Lemma zlen_free b : ring_wf b -> zlen (free_bytes b) = size_ b - readable b.
Proof. intros [? ? ? ? ? ? ?]. apply zlen_tabulate. lia. Qed.

Lemma free_at b k : 0 <= k < size_ b - readable b -> zget (free_bytes b) k = ring_at b (readable b + k).
Proof. intros. unfold free_bytes. by rewrite zget_tabulate. Qed.

Lemma fill_free b buf offset :
  ring_wf b -> 0 <= offset < zlen (free_bytes b) -> offset + zlen buf <= zlen (free_bytes b) ->
  exists b', fill b buf offset = Some (true, b') /\ ring_wf b' /\ contents b' = contents b /\
    free_bytes b' = ztake offset (free_bytes b) ++ buf ++ zdrop (offset + zlen buf) (free_bytes b).
Proof.
  intros Hb Ho Hl. rewrite zlen_free in Ho, Hl by done. pose proof (zlen_nonneg buf).
  pose proof (readable_range b).
  destruct (fill_ok b buf offset Hb ltac:(lia)) as (b' & E & Hb' & Hc & Hr & Hs & Hat).
  replace (negb _) with true in E, Hat by lia. exists b'. split_and!; try done.
  assert (zlen (ztake offset (free_bytes b)) = offset) as Hz
    by (rewrite zlen_ztake, zlen_free by (done || lia); lia).
  apply zget_eq.
  - rewrite !zlen_app, zlen_zdrop, Hz, !zlen_free by (done || lia). rewrite Hr, Hs. lia.
  - intros k. rewrite zlen_free, Hr, Hs by done. intros Hk.
    rewrite free_at, Hr by (rewrite ?Hr, ?Hs; lia). rewrite Hat by lia. cbn [andb].
    rewrite zget_app, Hz by lia. destruct (Z.ltb_spec k offset).
    + replace ((readable b + offset <=? readable b + k) && _) with false by lia.
      by rewrite zget_ztake, free_at by lia.
    + rewrite zget_app by lia. destruct (Z.ltb_spec (k - offset) (zlen buf)).
      * replace ((readable b + offset <=? readable b + k) && _) with true by lia. f_equal. lia.
      * replace ((readable b + offset <=? readable b + k) && _) with false by lia.
        rewrite zget_zdrop, free_at by lia. f_equal. lia.
Qed.

Lemma fill_full b buf offset :
  ring_wf b -> zlen (free_bytes b) <= offset -> fill b buf offset = Some (false, b).
Proof.
  intros Hb Ho. rewrite zlen_free in Ho by done. pose proof Hb as [? ? ? Hf ? ? ?].
  unfold fill, write_impl. rewrite ring_writable_ok by done. rewrite (proj2 (Z.leb_le _ offset)) by done.
  cbn. by destruct b as [? []].
Qed.

#[export] Instance shm_byte_ring_laws : ByteRingLaws shm_buffer.
Proof.
  split; cbn [ring_inv ring_contents ring_free ring_readable ring_writable ring_fill ring_write ring_peek
              ring_read shm_byte_ring].
  - intros r _. by rewrite zlen_ring_contents.
  - intros r Hr. by rewrite zlen_free, ring_writable_ok.
  - apply fill_free.
  - apply fill_full.
  - intros r n Hr Hn. rewrite zlen_free in Hn by done. rewrite write_len_ok by (done || lia).
    rewrite (proj2 (Z.ltb_ge _ n)) by lia.
    destruct (published_ok r n Hr ltac:(lia)) as (Hwf & Hrd & Hc & Hs).
    split_and!; [done| |rewrite !zlen_free, Hrd, Hs by done; lia].
    rewrite Hc. f_equal. apply zget_eq.
    + rewrite zlen_tabulate, zlen_ztake, zlen_free by (done || lia). lia.
    + intros k. rewrite zlen_tabulate by lia. intros Hk.
      by rewrite zget_tabulate, zget_ztake, free_at by lia.
  - intros. by apply ring_peek_ok.
  - intros r n Hr Hn. rewrite zlen_ring_contents in Hn. rewrite read_len_ok by (done || lia).
    rewrite Z.min_l by lia. destruct (Z.eqb_spec n 0) as [->|Hne].
    + rewrite zdrop_0. split_and!; [done|done|lia].
    + destruct (advanced_ok r n Hr Hn) as (Hwf & Hrd & Hc & Hs).
      split_and!; [done|done|]. rewrite !zlen_free, Hrd, Hs by done. lia.
Qed.

(** * Properties *)

(** The operations of both sides, and what the bounded byte queue does. *)
Inductive ring_op := WriteBytes (bs : bytes) | ReadBytes (n : Z) | SkipBytes (n : Z) | PeekBytes (n offset : Z).
Inductive ring_out := RBool (b : bool) | RBytes (bs : bytes) | RUnit.

Definition ring_step (b : shm_buffer) (op : ring_op) : option (ring_out * shm_buffer) :=
  match op with
  | WriteBytes bs => '(ok, b) ← write_bytes b bs; Some (RBool ok, b)
  | ReadBytes n => '(bs, b) ← read_bytes b n; Some (RBytes bs, b)
  | SkipBytes n => Some (RUnit, read_len b n)
  | PeekBytes n offset => bs ← peek b n offset; Some (RBytes bs, b)
  end.

Definition queue_step (size : Z) (q : bytes) (op : ring_op) : ring_out * bytes :=
  match op with
  | WriteBytes bs =>
      if (zlen q + zlen bs <=? size) && (zlen q <? size) then (RBool true, q ++ bs) else (RBool false, q)
  | ReadBytes n => (RBytes (ztake n q), zdrop n q)
  | SkipBytes n => (RUnit, zdrop n q)
  | PeekBytes n offset => (RBytes (ztake n (zdrop offset q)), q)
  end.

Fixpoint ring_run (b : shm_buffer) (ops : list ring_op) : option (list ring_out * shm_buffer) :=
  match ops with
  | [] => Some ([], b)
  | op :: ops => '(o, b) ← ring_step b op; '(os, b) ← ring_run b ops; Some (o :: os, b)
  end.

Fixpoint queue_run (size : Z) (q : bytes) (ops : list ring_op) : list ring_out * bytes :=
  match ops with
  | [] => ([], q)
  | op :: ops =>
      let '(o, q) := queue_step size q op in
      let '(os, q) := queue_run size q ops in
      (o :: os, q)
  end.

Definition ring_op_ok (op : ring_op) : Prop :=
  match op with
  | WriteBytes _ => True
  | ReadBytes n | SkipBytes n => 0 <= n
  | PeekBytes n offset => 0 <= n /\ 0 <= offset
  end.

Lemma zdrop_min (l : bytes) n : 0 <= n -> zdrop (Z.min n (zlen l)) l = zdrop n l.
Proof.
  intros Hn. destruct (Z.min_spec n (zlen l)) as [[? ->]|[? ->]]; [done|].
  by rewrite !zdrop_ge by lia.
Qed.

Lemma ring_step_ok b op :
  ring_wf b -> ring_op_ok op ->
  exists b', ring_step b op = Some (fst (queue_step (size_ b) (contents b) op), b') /\ ring_wf b' /\
    size_ b' = size_ b /\ contents b' = snd (queue_step (size_ b) (contents b) op).
Proof.
  intros Hb Hop. pose proof (zlen_ring_contents b) as Hz. destruct op as [bs|n|n|n offset]; cbn in *.
  - destruct (write_bytes_ok b bs Hb) as (ok & b' & -> & Hb' & Hs & Hok & Hc). cbn. rewrite Hz.
    exists b'. destruct ok.
    + replace ((readable b + zlen bs <=? size_ b) && (readable b <? size_ b)) with true by lia. done.
    + replace ((readable b + zlen bs <=? size_ b) && (readable b <? size_ b)) with false by lia. done.
  - destruct (read_bytes_ok b n Hb Hop) as (b' & -> & Hb' & Hs & Hc). by exists b'.
  - exists (read_len b n). split; [done|]. rewrite read_len_ok by done.
    destruct (Z.eqb_spec (Z.min n (readable b)) 0) as [E|].
    + split_and!; try done. rewrite <- zdrop_min, Hz, E by done. by rewrite zdrop_0.
    + pose proof (readable_range b). destruct (advanced_ok b (Z.min n (readable b)) Hb ltac:(lia)) as (? & ? & Hc & ?).
      split_and!; try done. rewrite Hc, <- Hz. by apply zdrop_min.
  - destruct Hop. rewrite ring_peek_ok by done. by exists b.
Qed.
━━━━━━
- Assignment:
Pull every line that holds the string "RBool" out of the records.

- Solution:
Inductive ring_out := RBool (b : bool) | RBytes (bs : bytes) | RUnit.
  | WriteBytes bs => '(ok, b) ← write_bytes b bs; Some (RBool ok, b)
      if (zlen q + zlen bs <=? size) && (zlen q <? size) then (RBool true, q ++ bs) else (RBool false, q)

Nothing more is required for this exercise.